* **What needs to be done**:
The entries that follow include a run beginning at the line with "by rewrite _filter_links_by_rel_valid" and ending at the line with "Fixpoint le_bytes (n"; restate that run word for word and leave the rest out.

* **Data extract**:
(** The session between the calls. *)
Let session1 :=
  with_auth_message
    (with_encoded_nonce (with_step session0 1) text
       (Z.of_nat (length text)))
    (skipn 3 client_first ++ lit ",") outbufmax
    (Z.of_nat (length client_first) - 2).

Lemma honest_lengths :
  length AuthMessage
  = (length client_first - 3 + 1 + length server_first + 10 + length r)%nat
  /\ (5 <= length client_first)%nat
  /\ length client_final
     = (12 + length r + Z.to_nat (b64_digest_length session0))%nat
  /\ 0 <= b64_digest_length session0.
Proof.
  unfold AuthMessage, client_first, client_final.
  rewrite !length_app.
  pose proof (b64_proof_length session0 ClientKey ClientSignature) as L.
  fold hs in L. fold ClientProof in L. rewrite <- L, Nat2Z.id.
  cbn [length lit]. simpl length. lia.
Qed.

Lemma honest_step1 :
  scram_step session0 in1 inlen1 out1 outbufmax 0 error1
  = returns true session1 client_first (Z.of_nat (length client_first))
      error1.
Proof.
  destruct honest_lengths as [La [Lc [Lf Dpos]]]. destruct room as [R1 [R2 R3]].
  unfold scram_step, _mongoc_scram_step. cbv zeta.
  change (step (with_step session0 (step session0 + 1)) =? 1) with true.
  cbv iota.
  rewrite (scram_start_at_cursor _mongoc_rand_bytes sizeof_encoded_nonce
             (with_step session0 (step session0 + 1)) out1 outbufmax 0
             error1 (c_str usr) nonce text eq_refl random_ok encoded_ok
             eq_refl);
    rewrite ?c_str_idem;
    change (firstn (Z.to_nat 0) out1) with (@nil byte);
    unfold spec_client_first; cbn [app]; fold client_first;
    try lia.
  reflexivity.
Qed.
(** * The image-to-3D HTTP service (hugging-face-server/app.py)

    A shallow embedding of the Flask endpoint layer: request validation,
    staging of the input image, the single remote generation call, the
    optional GLB-to-OBJ conversion, the download and the listing endpoints.

    Modelling choices.
    - A Python [str] is a [string]; every constant the code compares with is
      ASCII, and [lower] changes the letters A-Z only.
    - A finite Python [float] is the rational it denotes ([Qc]); only equality
      and order of floats are used by the code.
    - The filesystem is a finite map from path strings to nodes, files and
      directories; [os.listdir] yields the names of the paths directly under
      a directory, in the order the map enumerates them.  The upload and the
      output area are created when the module is imported.
    - The log of a request records, in order, what it asked of the outside
      world and which files it wrote.
    - Everything the service does not control (uuid4, the upload stream, the
      HTTP download, the remote model, the mesh library, the clock) is read
      from a per-request environment record.
    - A view function runs in a state-and-exception monad; [finally] and
      [except Exception] are combinators of that monad. *)

From Stdlib Require Import Ascii QArith Qcanon.
From stdpp Require Import gmap strings list fin_maps sorting.

Local Open Scope Z_scope.
Set Warnings "-register-all".

(** ** Python string methods *)

Module Str.

Definition lower_char (c : ascii) : ascii :=
  let n := nat_of_ascii c in
  if bool_decide (65 ≤ n ≤ 90)%nat then ascii_of_nat (n + 32) else c.

(** [s.lower()] *)
Fixpoint lower (s : string) : string :=
  match s with
  | "" => ""
  | String c r => String (lower_char c) (lower r)
  end.

(** [c in s] for a one-character [c] *)
Fixpoint contains (c : ascii) (s : string) : bool :=
  match s with
  | "" => false
  | String a r => if decide (a = c) then true else contains c r
  end.

(** [s.split(c)] for a one-character separator: never the empty list *)
Fixpoint split (c : ascii) (s : string) : list string :=
  match s with
  | "" => [""]
  | String a r =>
      if decide (a = c) then "" :: split c r
      else match split c r with
           | h :: t => String a h :: t
           | [] => [String a ""]
           end
  end.

(** [s.rsplit(c, 1)]: at most one split, at the last separator *)
Fixpoint rsplit1 (c : ascii) (s : string) : list string :=
  match s with
  | "" => [""]
  | String a r =>
      match rsplit1 c r with
      | [h; t] => [String a h; t]
      | _ => if decide (a = c) then [""; r] else [String a r]
      end
  end.

(** [s[:n]] *)
Fixpoint take (n : nat) (s : string) : string :=
  match n, s with
  | S k, String a r => String a (take k r)
  | _, _ => ""
  end.

(** [s[n:]] *)
Fixpoint drop (n : nat) (s : string) : string :=
  match n, s with
  | S k, String _ r => drop k r
  | _, _ => s
  end.

(** [s.startswith(p)] *)
Fixpoint startswith (p s : string) : bool :=
  match p, s with
  | "", _ => true
  | String a p', String b s' => if decide (a = b) then startswith p' s' else false
  | _, "" => false
  end.

(** [s.endswith(p)]: some suffix of [s] is [p] *)
Fixpoint endswith (p s : string) : bool :=
  bool_decide (s = p)
  || match s with "" => false | String _ r => endswith p r end.

(** [s.replace(old, new)] for a non-empty [old]: every occurrence, scanning
    from the left without overlap.  [skip] counts the characters of an
    occurrence still to be passed over. *)
Fixpoint replace_go (old new : string) (skip : nat) (s : string) : string :=
  match s with
  | "" => ""
  | String a r =>
      match skip with
      | S k => replace_go old new k r
      | O =>
          if startswith old s
          then new +:+ replace_go old new (String.length old - 1) r
          else String a (replace_go old new 0 r)
      end
  end.
Definition replace (old new s : string) : string := replace_go old new 0 s.

(** [l[-1]] and [l[0]] on the never-empty results of [split] *)
Definition last (l : list string) : string := List.last l "".
Definition first (l : list string) : string := List.hd "" l.

End Str.

(** ** os.path (POSIX) *)

Module Path.

(** [os.path.join(a, b)] *)
Definition join (a b : string) : string :=
  if Str.startswith "/" b then b
  else if bool_decide (a = "") || Str.endswith "/" a then a +:+ b
  else a +:+ "/" +:+ b.

(** [os.path.basename(p)]: what follows the last slash *)
Definition basename (p : string) : string := Str.last (Str.split "/" p).

(** [os.path.splitext(p)]: the extension starts at the last dot of the last
    component, unless only dots precede it there. *)
Fixpoint all_dots (s : string) : bool :=
  match s with
  | "" => true
  | String a r => if decide (a = "."%char) then all_dots r else false
  end.

Definition splitext (p : string) : string * string :=
  let name := basename p in
  let dir := Str.take (String.length p - String.length name) p in
  match Str.rsplit1 "." name with
  | [root; ext] =>
      if all_dots root then (p, "")
      else (dir +:+ root, "." +:+ ext)
  | _ => (p, "")
  end.

End Path.

(** ** Python values, exceptions, the filesystem *)

Inductive pyval :=
  | PNone
  | PBool (b : bool)
  | PInt (n : Z)
  | PFloat (x : Qc)
  | PStr (s : string)
  | PList (l : list pyval)
  | PDict (d : list (string * pyval)).

(** [Exception] is what [except Exception] catches; [BaseException] stands for
    the exceptions outside that class (KeyboardInterrupt, SystemExit). *)
Inductive exn :=
  | Exception (cls msg : string)
  | BaseException (cls msg : string).

Inductive res (A : Type) :=
  | Ok (a : A)
  | Raise (e : exn).
Arguments Ok {A} a.
Arguments Raise {A} e.
(** X17: what [removeComment] returns has no semicolon, no closing
    parenthesis after an opening one (no parenthesized comment is left),
    and no white space at either end: trimming it again changes nothing and
    its first character is no white space. *)
Theorem removeComment_leaves_no_comment :
  forall command : string,
    allChars notSemicolon (removeComment command) = true /\
    noCommentLeft (removeComment command) = true /\
    trimmed (removeComment command) = removeComment command /\
    match headChar (removeComment command) with
    | None => True
    | Some c => isSpace c = false
    end.
Proof.
  intros command.
  destruct (removeComment_result command) as (H1 & H2 & H3).
  repeat split; try assumption.
  rewrite <- H3. unfold trimmed.
  pose proof (dropSpaces_head (removeComment command)) as Hh.
  destruct (dropSpaces (removeComment command)) as [|c u]; [exact I|].
  destruct (dropTrailingSpaces_head c u) as [E | [t E]]; rewrite E;
    [exact I | exact Hh].
Qed.

Lemma removeComment_clean_input (s : string) :
  noCommentLeft s = true ->
  allChars notSemicolon s = true ->
  removeComment s = trimmed s.
Proof.
  intros Hc Hs. unfold removeComment.
  rewrite removeParens_fixed by assumption.
  unfold cutSemicolon. now rewrite span_all.
Qed.

(** X18: [removeComment] is idempotent: a second pass finds nothing to
    remove. *)
Theorem removeComment_idempotent :
  forall command : string,
    removeComment (removeComment command) = removeComment command.
Proof.
  intros command.
  destruct (removeComment_result command) as (H1 & H2 & H3).
  rewrite removeComment_clean_input by assumption. exact H3.
Qed.

(** X23: a command that has no semicolon and no closing parenthesis after
    an opening one is only trimmed: the white space inside it stays, and so
    does an opening parenthesis that is never closed. *)
Theorem removeComment_without_comment :
  forall command : string,
    noCommentLeft command = true ->
    allChars notSemicolon command = true ->
    removeComment command = trimmed command.
Proof. intros command Hc Hs. now apply removeComment_clean_input. Qed.
(** [supabaseIssue] of [addReport]. *)
Definition supabaseIssue (report : Draft.t) : NewIssue.t :=
  {| NewIssue.title := Draft.title report;
     NewIssue.description := Draft.description report;
     NewIssue.category := reportCategoryToIssueCategory (Draft.category report);
     NewIssue.status :=
       if String.eqb (Draft.status report) "under_review" then "reported"
       else Draft.status report;
     NewIssue.priority := reportSeverityToPriority (Draft.severity report);
     NewIssue.location :=
       {| latitude := lat (coordinates (Draft.location report));
          longitude := lng (coordinates (Draft.location report));
          loc_address := address (Draft.location report) |};
     NewIssue.images := Draft.images report;
     NewIssue.user_id := ref_id (Draft.reportedBy report) |}.

(** [newReport] of [addReport]. *)
Definition newReport (report : Draft.t) (createdIssue : Issue.t) : Report.t :=
  {| Report.id := Issue.id createdIssue;
     Report.title := Issue.title createdIssue;
     Report.description := Issue.description createdIssue;
     Report.category := Draft.category report;
     Report.location :=
       {| address := loc_address (Issue.location createdIssue);
          coordinates :=
            {| lat := latitude (Issue.location createdIssue);
               lng := longitude (Issue.location createdIssue) |} |};
     Report.images := Issue.images createdIssue;
     Report.status := Issue.status createdIssue;
     Report.severity := Draft.severity report;
     Report.reportedBy := Draft.reportedBy report;
     Report.createdAt := Issue.created_at createdIssue;
     Report.updatedAt := Issue.updated_at createdIssue;
     Report.upvotes := Js.or_number (Issue.votes createdIssue) 0;
     Report.upvotedBy := [];
     Report.comments := [];
     Report.assignedTo :=
       match truthy_field (Issue.assigned_to createdIssue) with
       | Some assigned_to => Some {| ref_id := assigned_to; ref_name := "Anonymous" |}
       | None => None
       end |}.

(** [supabaseUpdates] of [updateReport], after its seven [if]s. *)
Definition supabaseUpdates (updates : Updates.t) : IssueUpdates.t :=
  {| IssueUpdates.title := truthy_field (Updates.title updates);
     IssueUpdates.description := truthy_field (Updates.description updates);
     IssueUpdates.category :=
       reportCategoryToIssueCategory <$> truthy_field (Updates.category updates);
     IssueUpdates.priority :=
       reportSeverityToPriority <$> truthy_field (Updates.severity updates);
     IssueUpdates.location :=
       (fun l : Location =>
          {| latitude := lat (coordinates l);
             longitude := lng (coordinates l);
             loc_address := address l |}) <$> Updates.location updates;
     IssueUpdates.images := Updates.images updates;   (* any array is truthy *)
     IssueUpdates.status := truthy_field (Updates.status updates) |}.

(** [{ ...report, ...updates, updatedAt: now }], for [updates] whose
    present keys hold values; [Runtime.merge] is the spread with
    [undefined] among them. *)
Definition merge (report : Report.t) (updates : Updates.t) (now : string) : Report.t :=
  {| Report.id := default (Report.id report) (Updates.id updates);
     Report.title := default (Report.title report) (Updates.title updates);
     Report.description :=
       default (Report.description report) (Updates.description updates);
     Report.category := default (Report.category report) (Updates.category updates);
     Report.location := default (Report.location report) (Updates.location updates);
     Report.images := default (Report.images report) (Updates.images updates);
     Report.status := default (Report.status report) (Updates.status updates);
     Report.severity := default (Report.severity report) (Updates.severity updates);
     Report.reportedBy :=
       default (Report.reportedBy report) (Updates.reportedBy updates);
     Report.createdAt := default (Report.createdAt report) (Updates.createdAt updates);
     Report.updatedAt := now;
     Report.upvotes := default (Report.upvotes report) (Updates.upvotes updates);
     Report.upvotedBy := default (Report.upvotedBy report) (Updates.upvotedBy updates);
     Report.comments := default (Report.comments report) (Updates.comments updates);
     Report.assignedTo :=
       match Updates.assignedTo updates with
       | Some a => Some a
       | None => Report.assignedTo report
       end |}.

(** The callback of [comments.map] in [getReportById].  Reading
    [comment.user.id] of a [null] user throws; on a joined profile
    [.id] is [undefined] and [.role || 'citizen'] is ['citizen'], since
    the join has neither column. *)
Definition transformComment (comment : JoinedComment.t)
    : Js.Thrown + ReportComment.t :=
  match JoinedComment.user comment with
  | None =>
      inl (Js.TypeError "Cannot read properties of null (reading 'id')")
  | Some user =>
      inr {| ReportComment.id := IssueComment.id (JoinedComment.row comment);
             ReportComment.text := IssueComment.content (JoinedComment.row comment);
             ReportComment.createdAt :=
               IssueComment.created_at (JoinedComment.row comment);
             ReportComment.user :=
               {| cu_id := None;
                  cu_name := p_name user;
                  cu_role := "citizen" |} |}
  end.

(** [comments.map(transformComment)]: the first callback that throws
    ends the whole map. *)
Fixpoint transformComments (comments : list JoinedComment.t)
    : Js.Thrown + list ReportComment.t :=
  match comments with
  | [] => inr []
  | comment :: rest =>
      match transformComment comment with
      | inl error => inl error
      | inr transformed =>
          match transformComments rest with
          | inl error => inl error
          | inr transformedRest => inr (transformed :: transformedRest)
          end
      end
  end.

(** [{ ...report, comments }] *)
Definition with_comments (report : Report.t) (comments : list ReportComment.t) : Report.t :=
  {| Report.id := Report.id report;
     Report.title := Report.title report;
     Report.description := Report.description report;
     Report.category := Report.category report;
     Report.location := Report.location report;
     Report.images := Report.images report;
     Report.status := Report.status report;
     Report.severity := Report.severity report;
     Report.reportedBy := Report.reportedBy report;
     Report.createdAt := Report.createdAt report;
     Report.updatedAt := Report.updatedAt report;
     Report.upvotes := Report.upvotes report;
     Report.upvotedBy := Report.upvotedBy report;
     Report.comments := comments;
     Report.assignedTo := Report.assignedTo report |}.

(** The callback of [reports.map] in [upvoteReport]. *)
Definition upvote (id userId now : string) (report : Report.t) : Report.t :=
  if bool_decide (Report.id report = id) then
    if bool_decide (userId ∈ Report.upvotedBy report) then report
    else
      {| Report.id := Report.id report;
         Report.title := Report.title report;
         Report.description := Report.description report;
         Report.category := Report.category report;
         Report.location := Report.location report;
         Report.images := Report.images report;
         Report.status := Report.status report;
         Report.severity := Report.severity report;
         Report.reportedBy := Report.reportedBy report;
         Report.createdAt := Report.createdAt report;
         Report.updatedAt := now;
         Report.upvotes := Report.upvotes report + 1;
         Report.upvotedBy := Report.upvotedBy report ++ [userId];
         Report.comments := Report.comments report;
         Report.assignedTo := Report.assignedTo report |}
  else report.

(** The callback of [reports.map] in [addComment]. *)
Definition append_comment (reportId now : string) (newComment : ReportComment.t)
    (report : Report.t) : Report.t :=
  if bool_decide (Report.id report = reportId) then
    {| Report.id := Report.id report;
       Report.title := Report.title report;
       Report.description := Report.description report;
       Report.category := Report.category report;
       Report.location := Report.location report;
       Report.images := Report.images report;
       Report.status := Report.status report;
       Report.severity := Report.severity report;
       Report.reportedBy := Report.reportedBy report;
       Report.createdAt := Report.createdAt report;
       Report.updatedAt := now;
       Report.upvotes := Report.upvotes report;
       Report.upvotedBy := Report.upvotedBy report;
       Report.comments := Report.comments report ++ [newComment];
       Report.assignedTo := Report.assignedTo report |}
  else report.

(** The provider builds its operations anew at every render, and five of
    them read [reports] from that render's closure: the list as it was
    when the render ran, which an operation still holds after its
    [await].  That list is their first argument here; an operation taken
    from the render that shows the world [w] is applied to [reports w].
    [addReport] and [fetchReports] do not read the closure. *)

Section ReportProvider.
Context {B : Backend}.

Definition fetchReports : M B unit :=
  try_finally
    (try_catch
       (issues ← getIssues;
        let formattedReports := formatReport <$> issues in
        setReports (fun _ => formattedReports))
       (fun error => console_error "Error fetching reports:" error))
    (setIsLoading false).

(** The callback given to [subscribeToIssues]: any change notification
    refreshes the whole list. *)
Definition onIssuesChange (payload : unit) : M B unit := fetchReports.

Definition addReport (report : Draft.t) : M B Report.t :=
  createdIssue ← createIssue (supabaseIssue report);
  setReports (fun prevReports => prevReports ++ [newReport report createdIssue]);;
  mret (newReport report createdIssue).

(** [now] is what [new Date().toISOString()] reads. *)
Definition updateReport (reports : list Report.t) (id : string)
    (updates : Updates.t) (now : string) : M B unit :=
  updateIssue id (supabaseUpdates updates);;
  setReports (fun _ =>
    (fun report =>
       if bool_decide (Report.id report = id) then merge report updates now
       else report) <$> reports).

Definition deleteReport (reports : list Report.t) (id : string) : M B unit :=
  deleteIssue id;;
  setReports (fun _ => filter (fun report => Report.id report ≠ id) reports).
(** * A shallow embedding of the bot's cogs

    The development follows the Python sources module by module:

    - [Py]          exceptions, results and the state-and-error monad in which
                    the coroutines are written;
    - [Pagination]  [bot/pagination.py]: line packing and the reaction loops of
                    [LinePaginator] and [ImagePaginator];
    - [Reminders]   [bot/cogs/reminders.py];
    - [Starboard]   [bot/cogs/starboard.py];
    - [Sync]        [bot/cogs/sync/cog.py].

    The embedding comes first; the theorems about it, with the concrete runs
    they are checked on, follow in the modules whose names end in [Facts]. *)

From Stdlib Require Import ZArith String List Lia Bool.
From stdpp Require Import gmap strings list sorting.
Import ListNotations.

(* ===================================================================== *)
(** * Python results, exceptions and effects                              *)
(* ===================================================================== *)

Module Py.

(** The exceptions the modelled code raises, catches or lets through. *)
Inductive exn : Type :=
| RuntimeError (limit : Z)      (* 'Line exceeds maximum page size %s' *)
| TypeError
| IndexError
| KeyError
| AttributeError
| EmptyPaginatorEmbed
| NoStarboardException
| Forbidden                     (* discord.Forbidden *)
| NotFound                      (* discord.NotFound *)
| HTTPException                 (* discord.HTTPException *)
| ClientResponseError (status : Z)   (* aiohttp, raised by the api client *)
| DuplicateTask                 (* scheduling an id that is already live *)
| NameError.                    (* reading a name that is bound nowhere *)

Inductive result (A : Type) : Type :=
| Ok (a : A)
| Raise (e : exn).
Arguments Ok {A} a.
Arguments Raise {A} e.

(** A coroutine runs against a state [S] and an environment script: every call
    that leaves the process (HTTP request, message send, reaction edit) takes
    the next entry of [plan]; [None], or an exhausted plan, lets the call go
    through, [Some e] makes it raise [e] before it has any effect. *)
Record Env (S : Type) : Type := mkEnv { st : S; plan : list (option exn) }.
Arguments mkEnv {S} st plan.
Arguments st {S} e.
Arguments plan {S} e.

Definition M (S A : Type) : Type := Env S -> result A * Env S.

Definition ret {S A} (a : A) : M S A := fun w => (Ok a, w).

Definition bind {S A B} (c : M S A) (k : A -> M S B) : M S B :=
  fun w => match c w with
           | (Ok a, w') => k a w'
           | (Raise e, w') => (Raise e, w')
           end.

Definition raise {S A} (e : exn) : M S A := fun w => (Raise e, w).

Definition get {S} : M S S := fun w => (Ok (st w), w).

Definition modify {S} (f : S -> S) : M S unit :=
  fun w => (Ok tt, mkEnv (f (st w)) (plan w)).

(** A pure step that may raise. *)
Definition lift {S A} (r : result A) : M S A :=
  match r with Ok a => ret a | Raise e => raise e end.
(** With a valid name among the names, the filter keeps the selected links. *)
Lemma _filter_links_by_rel_valid (σ : store) (parsedLinks : ParsedLinks)
    (rels : list string) :
  Exists (λ r, lower r ∈ SIGNPOSTING) rels →
  _filter_links_by_rel σ parsedLinks rels =
  Ok (filter (selects σ rels) (links parsedLinks)).
Proof.
  intros Hex. unfold _filter_links_by_rel.
  rewrite bool_decide_true by (intros ->; by apply Exists_nil in Hex).
  apply filterRels_intersects in Hex.
  destruct (intersects (list_to_set _) SIGNPOSTING); [simpl|destruct Hex].
  f_equal. apply list_filter_iff. intros l.
  rewrite intersects_spec. unfold selects. rewrite Exists_exists. split.
  - intros [x [Hx Hf]]. apply elem_of_filterRels in Hf as [r [? [? ->]]]. eauto.
  - intros [r [? [? ?]]]. exists (lower r). split; [done|].
    apply elem_of_filterRels. eauto.
Qed.

(** One name of the vocabulary, as [Signposting.__init__] passes it. *)
Lemma _filter_links_by_rel_single (σ : store) (parsedLinks : ParsedLinks)
    (r : string) :
  r ∈ SIGNPOSTING →
  _filter_links_by_rel σ parsedLinks [r] =
  Ok (filter (has_rel σ r) (links parsedLinks)).
Proof.
  intros Hr. pose proof (lower_SIGNPOSTING r Hr) as Hl.
  rewrite _filter_links_by_rel_valid by (apply Exists_cons_hd; by rewrite Hl).
  f_equal. apply list_filter_iff. intros l. unfold selects, has_rel.
  rewrite Exists_cons, Exists_nil, Hl. tauto.
Qed.

(** The filter raises exactly when names are supplied and none of them is
    in the vocabulary. *)
Lemma _filter_links_by_rel_raises (σ : store) (parsedLinks : ParsedLinks)
    (rels : list string) :
  (∃ e, _filter_links_by_rel σ parsedLinks rels = Raise e) ↔
  rels ≠ [] ∧ Forall (λ r, lower r ∉ SIGNPOSTING) rels.
Proof.
  split.
  - intros [e He]. destruct rels as [|r rels].
    { by rewrite _filter_links_by_rel_nil in He. }
    split; [done|]. apply Forall_Exists_neg. intros Hex.
    by rewrite _filter_links_by_rel_valid in He.
  - intros [Hne Hall]. apply Forall_Exists_neg in Hall.
    unfold _filter_links_by_rel. rewrite bool_decide_true by done.
    rewrite <- filterRels_intersects in Hall.
    destruct (intersects (list_to_set _) SIGNPOSTING); [by destruct Hall|simpl].
    destruct (format_tuple _ rels); simpl; eauto.
Qed.
(** * Raise3D printer API client: a shallow embedding and its properties

    The development follows [custom_components/raise3d/api.py] (the REST
    client, its login handshake and its re-authentication wrapper) and
    [custom_components/raise3d/__init__.py] (the transient-failure retry
    helper [_async_call_api_method]).

    Python values are modelled by the inductive [json]; Python floats are the
    kernel's binary64 floats; exceptions are the constructors of [exn];
    asynchronous methods are computations in a state-and-error monad whose
    state holds the client object and the trace of observable events (HTTP
    requests sent, clock readings, sleeps, files opened). *)

From Stdlib Require Import ZArith List String Ascii Bool Lia DecimalString.
From Stdlib Require Import Floats.PrimFloat Floats.FloatOps Floats.SpecFloat.
Import ListNotations.
Set Warnings "-register-all".
Open Scope string_scope.
Open Scope Z_scope.
Open Scope list_scope.

(** ** [hashlib]: SHA-1 and MD5 over byte strings

    [hashlib.sha1(b).hexdigest()] and [hashlib.md5(b).hexdigest()], written
    out on 32-bit words held in [Z]. *)
Module Hashlib.

Definition mask32 (x : Z) : Z := Z.land x 0xFFFFFFFF.
Definition add32 (x y : Z) : Z := mask32 (x + y).
Definition not32 (x : Z) : Z := Z.lxor (mask32 x) 0xFFFFFFFF.
Definition rotl32 (x n : Z) : Z :=
  mask32 (Z.lor (Z.shiftl x n) (Z.shiftr (mask32 x) (32 - n))).

Definition bytes_of_string (s : string) : list Z :=
  map (fun c => Z.of_nat (nat_of_ascii c)) (list_ascii_of_string s).

Fixpoint le_bytes (n : nat) (x : Z) : list Z :=
  match n with
  | O => []
  | S k => Z.land x 255 :: le_bytes k (Z.shiftr x 8)
  end.

Definition be_bytes (n : nat) (x : Z) : list Z := rev (le_bytes n x).

Definition word_of_le (bs : list Z) : Z :=
  fold_right (fun b acc => b + 256 * acc) 0 bs.

Definition word_of_be (bs : list Z) : Z := word_of_le (rev bs).

(** Merkle-Damgard padding: a 0x80 byte, zeros up to 56 mod 64, then the
    bit length on 8 bytes ([len_bytes] fixes the byte order). *)
Definition pad (len_bytes : nat -> Z -> list Z) (msg : list Z) : list Z :=
  let len := Z.of_nat (List.length msg) in
  msg ++ [128] ++ repeat 0 (Z.to_nat ((55 - len) mod 64))
      ++ len_bytes 8%nat ((8 * len) mod 2 ^ 64).

Definition blocks (bs : list Z) : list (list Z) :=
  map (fun i => firstn 64 (skipn (64 * i) bs)) (seq 0 (List.length bs / 64)).

Definition block_words (word_of : list Z -> Z) (blk : list Z) : list Z :=
  map (fun i => word_of (firstn 4 (skipn (4 * i) blk))) (seq 0 16).

Definition hex_digit (n : Z) : ascii :=
  if n <? 10 then ascii_of_nat (Z.to_nat (48 + n))
  else ascii_of_nat (Z.to_nat (87 + n)).

Fixpoint hex_of_bytes (bs : list Z) : string :=
  match bs with
  | [] => EmptyString
  | b :: r => String (hex_digit (b / 16)) (String (hex_digit (b mod 16)) (hex_of_bytes r))
  end.

(** *** SHA-1 *)

(** The schedule is kept newest-first: [nth 2 ws 0] is W[t-3]. *)
Fixpoint sha1_schedule (n : nat) (ws : list Z) : list Z :=
  match n with
  | O => ws
  | S k =>
      let w := rotl32 (Z.lxor (Z.lxor (nth 2 ws 0) (nth 7 ws 0))
                              (Z.lxor (nth 13 ws 0) (nth 15 ws 0))) 1 in
      sha1_schedule k (w :: ws)
  end.

Definition sha1_f (t : nat) (b c d : Z) : Z :=
  if (t <? 20)%nat then Z.lor (Z.land b c) (Z.land (not32 b) d)
  else if (t <? 40)%nat then Z.lxor (Z.lxor b c) d
  else if (t <? 60)%nat then Z.lor (Z.lor (Z.land b c) (Z.land b d)) (Z.land c d)
  else Z.lxor (Z.lxor b c) d.

Definition sha1_k (t : nat) : Z :=
  if (t <? 20)%nat then 0x5A827999
  else if (t <? 40)%nat then 0x6ED9EBA1
  else if (t <? 60)%nat then 0x8F1BBCDC
  else 0xCA62C1D6.

Definition sha1_state : Type := Z * Z * Z * Z * Z.

Definition sha1_round (st : sha1_state) (tw : nat * Z) : sha1_state :=
  let '(a, b, c, d, e) := st in
  let '(t, w) := tw in
  let temp := add32 (add32 (add32 (add32 (rotl32 a 5) (sha1_f t b c d)) e) (sha1_k t)) w in
  (temp, a, rotl32 b 30, c, d).

Definition sha1_block (h : sha1_state) (blk : list Z) : sha1_state :=
  let ws := rev (sha1_schedule 64 (rev (block_words word_of_be blk))) in
  let '(a, b, c, d, e) := fold_left sha1_round (combine (seq 0 80) ws) h in
  let '(h0, h1, h2, h3, h4) := h in
  (add32 h0 a, add32 h1 b, add32 h2 c, add32 h3 d, add32 h4 e).

Definition sha1_init : sha1_state :=
  (0x67452301, 0xEFCDAB89, 0x98BADCFE, 0x10325476, 0xC3D2E1F0).

Definition sha1_digest (msg : list Z) : list Z :=
  let '(h0, h1, h2, h3, h4) := fold_left sha1_block (blocks (pad be_bytes msg)) sha1_init in
  be_bytes 4 h0 ++ be_bytes 4 h1 ++ be_bytes 4 h2 ++ be_bytes 4 h3 ++ be_bytes 4 h4.

Definition sha1_hexdigest (s : string) : string :=
  hex_of_bytes (sha1_digest (bytes_of_string s)).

* **Answer to the problem**:
    by rewrite _filter_links_by_rel_valid in He.
  - intros [Hne Hall]. apply Forall_Exists_neg in Hall.
    unfold _filter_links_by_rel. rewrite bool_decide_true by done.
    rewrite <- filterRels_intersects in Hall.
    destruct (intersects (list_to_set _) SIGNPOSTING); [by destruct Hall|simpl].
    destruct (format_tuple _ rels); simpl; eauto.
Qed.
(** * Raise3D printer API client: a shallow embedding and its properties

    The development follows [custom_components/raise3d/api.py] (the REST
    client, its login handshake and its re-authentication wrapper) and
    [custom_components/raise3d/__init__.py] (the transient-failure retry
    helper [_async_call_api_method]).

    Python values are modelled by the inductive [json]; Python floats are the
    kernel's binary64 floats; exceptions are the constructors of [exn];
    asynchronous methods are computations in a state-and-error monad whose
    state holds the client object and the trace of observable events (HTTP
    requests sent, clock readings, sleeps, files opened). *)

From Stdlib Require Import ZArith List String Ascii Bool Lia DecimalString.
From Stdlib Require Import Floats.PrimFloat Floats.FloatOps Floats.SpecFloat.
Import ListNotations.
Set Warnings "-register-all".
Open Scope string_scope.
Open Scope Z_scope.
Open Scope list_scope.

(** ** [hashlib]: SHA-1 and MD5 over byte strings

    [hashlib.sha1(b).hexdigest()] and [hashlib.md5(b).hexdigest()], written
    out on 32-bit words held in [Z]. *)
Module Hashlib.

Definition mask32 (x : Z) : Z := Z.land x 0xFFFFFFFF.
Definition add32 (x y : Z) : Z := mask32 (x + y).
Definition not32 (x : Z) : Z := Z.lxor (mask32 x) 0xFFFFFFFF.
Definition rotl32 (x n : Z) : Z :=
  mask32 (Z.lor (Z.shiftl x n) (Z.shiftr (mask32 x) (32 - n))).

Definition bytes_of_string (s : string) : list Z :=
  map (fun c => Z.of_nat (nat_of_ascii c)) (list_ascii_of_string s).

Fixpoint le_bytes (n : nat) (x : Z) : list Z :=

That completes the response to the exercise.